Any reason why you have no exposure to the real estate sector? Some experts seem to be bullish on the sector…
Residential real estate has long-term potential although new home building activity tends to be more cyclical. We have preferred to own indirect plays on total residential real estate with opportunities coming out of replacement/renovation/financing etc. These also have consistent cash flow generation and healthy return ratios.
In which pockets have you found opportunities in the recent market fall?
We are positive on Banking & Financial Services and Automobiles which have corrected sharply.
Do you foresee more investors moving to passive strategies in the Large Cap space going ahead?

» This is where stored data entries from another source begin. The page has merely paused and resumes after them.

(** C6, amended: on an empty declarations mapping the guarded [CmdList] and
    the single code path both return without error and end on the same
    usage line, 0 of the service's worker scale; the reconciler's summary
    then has exactly the targets of the job records as keys, each with
    scale 0, so it is empty only when there is no job record; and the two
    paths never print the same, the single path rendering a table where the
    guard prints its message. *)
Theorem guard_agrees_on_usage_only (range : RangeOrder) `{iw : IWorker}
    `{isv : IServices} `{ij : IJobs} (svcName : string)
    (service : models_Service) (J : list models_Job) :
  valid_range range →
  fetched svcName service ∅ J →
  let summary := reconcile range ∅ J in
  (∀ t, is_Some (summary !! t) ↔ t ∈ job_targets J) ∧
  (∀ t wj, summary !! t = Some wj → scale wj = 0) ∧
  (summary = ∅ ↔ J = []) ∧
  ending (CmdList range svcName) = Return None ∧
  ending (CmdList_unified range svcName) = Return None ∧
  last (out (CmdList range svcName))
  = Some (Printf (usage_line "0" (WorkerScale service) svcName)) ∧
  last (out (CmdList_unified range svcName))
  = Some (Printf (usage_line "0" (WorkerScale service) svcName)) ∧
  out (CmdList range svcName) ≠ out (CmdList_unified range svcName).
Proof.
  intros Hr Hf summary.
  assert (∀ t, is_Some (summary !! t) ↔ t ∈ job_targets J) as Hkeys.
  { intros t. unfold summary. rewrite reconcile_key, lookup_empty by done.
    split; [intros [Hn|?]; [by apply is_Some_None in Hn|done]|by right]. }
  assert (CmdList_unified range svcName
          = {| out := [Render (header :: (row <$> range workerJob summary));
                       Printf (usage_line "0" (WorkerScale service) svcName)];
               ending := Return None |}) as Hu.
  { destruct Hf as (Hs & Hw & Hj). unfold CmdList_unified.
    rewrite Hs, Hw, Hj. simpl. fold summary.
    rewrite tabulate_spec, range_sum_scales by done. unfold summary.
    by rewrite reconcile_scale_sum. }
  assert (CmdList range svcName
          = {| out := [Printf (no_workers_line svcName);
                       Printf (usage_line "0" (WorkerScale service) svcName)];
               ending := Return None |}) as Hg.
  { destruct Hf as (Hs & Hw & Hj).
    by apply (CmdList_guard range Hr svcName service (Some J)). }
  rewrite Hu, Hg. split_and!; try done.
  - intros t wj. unfold summary. rewrite reconcile_lookup, lookup_empty by done.
    case_decide; [|done]. by intros [= <-].
  - split.
    + intros Hempty. destruct J as [|j J']; [done|].
      destruct (proj2 (Hkeys (Target j))) as [wj Hwj].
      * unfold job_targets. rewrite fmap_cons. apply elem_of_cons. by left.
      * by rewrite Hempty, lookup_empty in Hwj.
    + intros ->. unfold summary, reconcile. simpl.
      by rewrite init_summary_fmap, fmap_empty.
Qed.

(** ** The order of the rows *)

(** C7, as stated, fails: [CmdList] ranges over a Go map to fill the table,
    and two enumerations of the same summary give the rows of scenario 1 in
    two orders. *)
Lemma row_order_not_fixed :
  let iw := Sample.workers Sample.D1 in
  let isv := Sample.services in
  let ij := Sample.jobs Sample.J1 in
  valid_range range_forward ∧ valid_range range_backward ∧
  out (CmdList range_forward "code")
  = [Render [header; ["worker-a"; "2"; "2"]; ["worker-b"; "1"; "0"]];
     Printf (newline +:+ "You are using 3 out of your available 5 workers for code")] ∧
  out (CmdList range_backward "code")
  = [Render [header; ["worker-b"; "1"; "0"]; ["worker-a"; "2"; "2"]];
     Printf (newline +:+ "You are using 3 out of your available 5 workers for code")] ∧
  out (CmdList range_forward "code") ≠ out (CmdList range_backward "code").
Proof.
  intros iw isv ij.
  split_and!; [apply range_forward_valid|apply range_backward_valid|
               by vm_compute..|].
  vm_compute. intros Heq. discriminate Heq.
Qed.

(** C7, amended: two runs of [CmdList] on the same declarations and job
    records end the same way and print the same usage line; on empty
    declarations they print the same, and otherwise each renders the header
    followed by one row per key of the same summary, the rows of one run
    being a permutation of the rows of the other. *)
Theorem rows_fixed_up_to_order (r1 r2 : RangeOrder) `{iw : IWorker}
    `{isv : IServices} `{ij : IJobs} (svcName : string)
    (service : models_Service) (D : gmap string Z) (J : list models_Job) :
  valid_range r1 → valid_range r2 →
  fetched svcName service D J →
  ending (CmdList r1 svcName) = ending (CmdList r2 svcName) ∧
  last (out (CmdList r1 svcName)) = last (out (CmdList r2 svcName)) ∧
  (D = ∅ → CmdList r1 svcName = CmdList r2 svcName) ∧
  (D ≠ ∅ →
   ∃ rows1 rows2 line,
     out (CmdList r1 svcName) = [Render (header :: rows1); Printf line] ∧
     out (CmdList r2 svcName) = [Render (header :: rows2); Printf line] ∧
     rows1 ≡ₚ rows2 ∧
     rows1 ≡ₚ row <$> map_to_list (reconcile r1 D J)).
Proof.
  intros H1 H2 Hf. destruct (decide (D = ∅)) as [->|HD].
  - destruct Hf as (Hs & Hw & Hj).
    rewrite (CmdList_guard r1 H1 svcName service (Some J)) by done.
    rewrite (CmdList_guard r2 H2 svcName service (Some J)) by done.
    by split_and!.
  - rewrite (CmdList_listed r1 H1 svcName service D J) by done.
    rewrite (CmdList_listed r2 H2 svcName service D J) by done.
    split_and!; try done. intros _. do 3 eexists. split_and!; try done.
    + rewrite (reconcile_order_irrelevant r2 r1) by done.
      apply fmap_Permutation. by rewrite (H1 _ _), (H2 _ _).
    + apply fmap_Permutation, H1.
Qed.

(** ** Disassociation *)

(** C9: for every alias, with or without a breadcrumb in the settings,
    [Disassociate] returns no error and prints the warning that the git
    remote has not been removed; afterwards the alias has no breadcrumb,
    settings without one for the alias are left as they were, and a second
    call changes nothing more. *)
Theorem disassociate_always_succeeds (alias : string)
    (settings : models_Settings) :
  let settings' := (CmdDisassociate alias settings).1 in
  let run := (CmdDisassociate alias settings).2 in
  ending run = Return None ∧
  out run
  = [Printf ("WARNING: Your existing git remote *has not* been removed."
             +:+ newline +:+ newline);
     Printf ("Association cleared." +:+ newline)] ∧
  Environments settings' !! alias = None ∧
  (∀ other, other ≠ alias →
     Environments settings' !! other = Environments settings !! other) ∧
  (Environments settings !! alias = None → settings' = settings) ∧
  CmdDisassociate alias settings' = (settings', run).
Proof.
  simpl. split_and!; try done.
  - apply lookup_delete_eq.
  - intros other Hne. by apply lookup_delete_ne.
  - intros Hmissing. destruct settings as [envs name]. simpl in *.
    unfold DeleteBreadcrumb. simpl. f_equal. by apply delete_id.
  - unfold CmdDisassociate. simpl. unfold Disassociate, DeleteBreadcrumb. simpl.
    by rewrite delete_delete_eq.
Qed.

(** ** Sending an invite *)

(** C10: the role [invites send] passes to the send operation is "admin"
    when the option [-a] is set and "member" when it is not, whatever the
    option [-m] is; no other role is ever passed, and the send operation is
    called with it whenever sign-in and the association check succeed. *)
Theorem send_role_is_member_or_admin (signin association : option error)
    (email : string) (member adminRole : bool) (settings : models_Settings)
    (CmdSend : string → string → string → option error) :
  let run := SendSubCmd_Action signin association email member adminRole
                               settings CmdSend in
  (∀ email' role envName,
     CallSend email' role envName ∈ out run →
     (role = "member" ∨ role = "admin") ∧
     (role = "admin" ↔ adminRole = true) ∧
     (role = "member" ↔ adminRole = false)) ∧
  (signin = None → association = None →
   out run = [CallSend email (if adminRole then "admin" else "member")
                       (EnvironmentName settings)]).
Proof.
  intros run. split.
  - intros email' role envName Hin.
    assert (role = send_role adminRole) as ->.
    { unfold run, SendSubCmd_Action in Hin.
      destruct signin, association; simpl in Hin;
        try by apply elem_of_nil in Hin.
      destruct (CmdSend _ _ _); simpl in Hin;
        apply list_elem_of_singleton in Hin; by simplify_eq. }
    destruct adminRole; simpl; split_and!; try done; eauto.
  - intros -> ->. unfold run, SendSubCmd_Action.
    destruct (CmdSend _ _ _); by destruct adminRole.
Qed.

(** ** The scenarios of the specification *)

Example scenario_1 :
  @CmdList range_forward "code" (Sample.workers Sample.D1) Sample.services
           (Sample.jobs Sample.J1)
  = {| out := [Render [header; ["worker-a"; "2"; "2"]; ["worker-b"; "1"; "0"]];
               Printf (newline
                       +:+ "You are using 3 out of your available 5 workers for code")];
       ending := Return None |}.
Proof. vm_compute. reflexivity. Qed.

Example scenario_3 :
  @CmdList range_forward "code" (Sample.workers Sample.D3) Sample.services
           (Sample.jobs Sample.J3)
  = {| out := [Render [header; ["worker-a"; "1"; "0"]; ["worker-x"; "0"; "1"]];
               Printf (newline
                       +:+ "You are using 1 out of your available 5 workers for code")];
       ending := Return None |}.
Proof. vm_compute. reflexivity. Qed.

Example service_not_found :
  @CmdList range_forward "code" (Sample.workers Sample.D1)
           {| RetrieveByLabel := λ _, (None, None) |} (Sample.jobs Sample.J1)
  = {| out := []; ending := Return (Some (not_found "code")) |}.
Proof. vm_compute. reflexivity. Qed.

Example int_wraps : GoInt.add GoInt.max_int 1 = GoInt.min_int.
Proof. vm_compute. reflexivity. Qed.

(** ** The theorems at the sample inputs *)

Lemma sample_fetched (D : gmap string Z) (J : list models_Job) :
  @fetched (Sample.workers D) Sample.services (Sample.jobs J)
           "code" Sample.service D J.
Proof. by repeat split. Qed.

Lemma D1_not_empty : Sample.D1 ≠ ∅.
Proof.
  intros Heq. apply (f_equal (λ m : gmap string Z, m !! "worker-a")) in Heq.
  vm_compute in Heq. discriminate Heq.
Qed.

Lemma D3_not_empty : Sample.D3 ≠ ∅.
Proof.
  intros Heq. apply (f_equal (λ m : gmap string Z, m !! "worker-a")) in Heq.
  vm_compute in Heq. discriminate Heq.
Qed.

(** Scenario 3: worker-a is declared, worker-x only has a job; both are keys
    of the summary and both are rendered. *)
Lemma summary_keys_exactly_once_witness :
  valid_range range_forward ∧
  @fetched (Sample.workers Sample.D3) Sample.services (Sample.jobs Sample.J3)
           "code" Sample.service Sample.D3 Sample.J3 ∧
  Sample.D3 ≠ ∅ ∧
  is_Some (reconcile range_forward Sample.D3 Sample.J3 !! "worker-a") ∧
  is_Some (reconcile range_forward Sample.D3 Sample.J3 !! "worker-x") ∧
  NoDup (range_forward workerJob
           (reconcile range_forward Sample.D3 Sample.J3)).*1 ∧
  renders (@CmdList range_forward "code" (Sample.workers Sample.D3)
                    Sample.services (Sample.jobs Sample.J3))
          (range_forward workerJob (reconcile range_forward Sample.D3 Sample.J3)).
Proof.
  destruct (@summary_keys_exactly_once range_forward range_forward_valid
              (Sample.workers Sample.D3) Sample.services (Sample.jobs Sample.J3)
              "code" Sample.service Sample.D3 Sample.J3)
    as (Hkeys & _ & Hnodup & Hrenders).
  split_and!.
  - apply range_forward_valid.
  - apply sample_fetched.
  - apply D3_not_empty.
  - apply Hkeys. left. exists 1. by vm_compute.
  - apply Hkeys. right. apply elem_of_cons. by left.
  - apply Hnodup.
  - apply Hrenders; [apply sample_fetched|apply D3_not_empty].
Defined.

(** Scenario 3: worker-x has scale 0 and worker-a runningCount 0. *)
Lemma one_sided_targets_witness :
  valid_range range_forward ∧
  Sample.D3 !! "worker-x" = None ∧
  "worker-x" ∈ job_targets Sample.J3 ∧
  Sample.D3 !! "worker-a" = Some 1 ∧
  ("worker-a" ∉ job_targets Sample.J3) ∧
  (∃ n, reconcile range_forward Sample.D3 Sample.J3 !! "worker-x"
        = Some {| scale := 0; running := n |}) ∧
  reconcile range_forward Sample.D3 Sample.J3 !! "worker-a"
  = Some {| scale := 1; running := 0 |}.
Proof.
  destruct (@one_sided_targets range_forward range_forward_valid
              (Sample.workers Sample.D3) Sample.services (Sample.jobs Sample.J3)
              "code" Sample.service Sample.D3 Sample.J3)
    as (Hjobs & Hdecl & _).
  assert (Sample.D3 !! "worker-x" = None) as Hx by by vm_compute.
  assert ("worker-x" ∈ job_targets Sample.J3) as Hxin
    by (apply elem_of_cons; by left).
  assert (Sample.D3 !! "worker-a" = Some 1) as Ha by by vm_compute.
  assert ("worker-a" ∉ job_targets Sample.J3) as Hanin.
  { intros Hin. apply elem_of_cons in Hin as [Heq|Hin]; [discriminate Heq|].
    by apply elem_of_nil in Hin. }
  split_and!;
    [apply range_forward_valid|done..|by apply Hjobs|by apply Hdecl].
Defined.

Passive strategies have the advantage of low cost and efficient tracking of the underlying Index. Innovative passive products are also being launched e.g. UTI MF launched UTI Nifty 200 Momentum 30 Index Fund and UTI S&P BSE Low Volatility Index Fund. Certainly, the passive strategies will compete for allocations from investors. The large institutional investors managing provident funds and pension funds appear to have preferred passive investing for lower expense ratio, and without fund manager bias, although they also invest in actively managed funds. The track record of the actively managed funds of outperformance over index over a long period of time with lower volatility reinforces their importance in one’s equity allocation. In India, mutual fund penetration is still low and we see opportunities for growth in both active and passive strategies.
Is it advisable to have a mix of active and passive funds in the large-cap space too?
Opportunities of alpha creation will be there for active fund managers for e.g., mispricing opportunities out of extreme optimism/pessimism in the marketplace, opportunities outside index, newly listed securities, ability to act on changing competitive landscape and investment rationale, etc. Therefore, it would be advisable to have long-term equity allocation to actively managed Large Cap funds.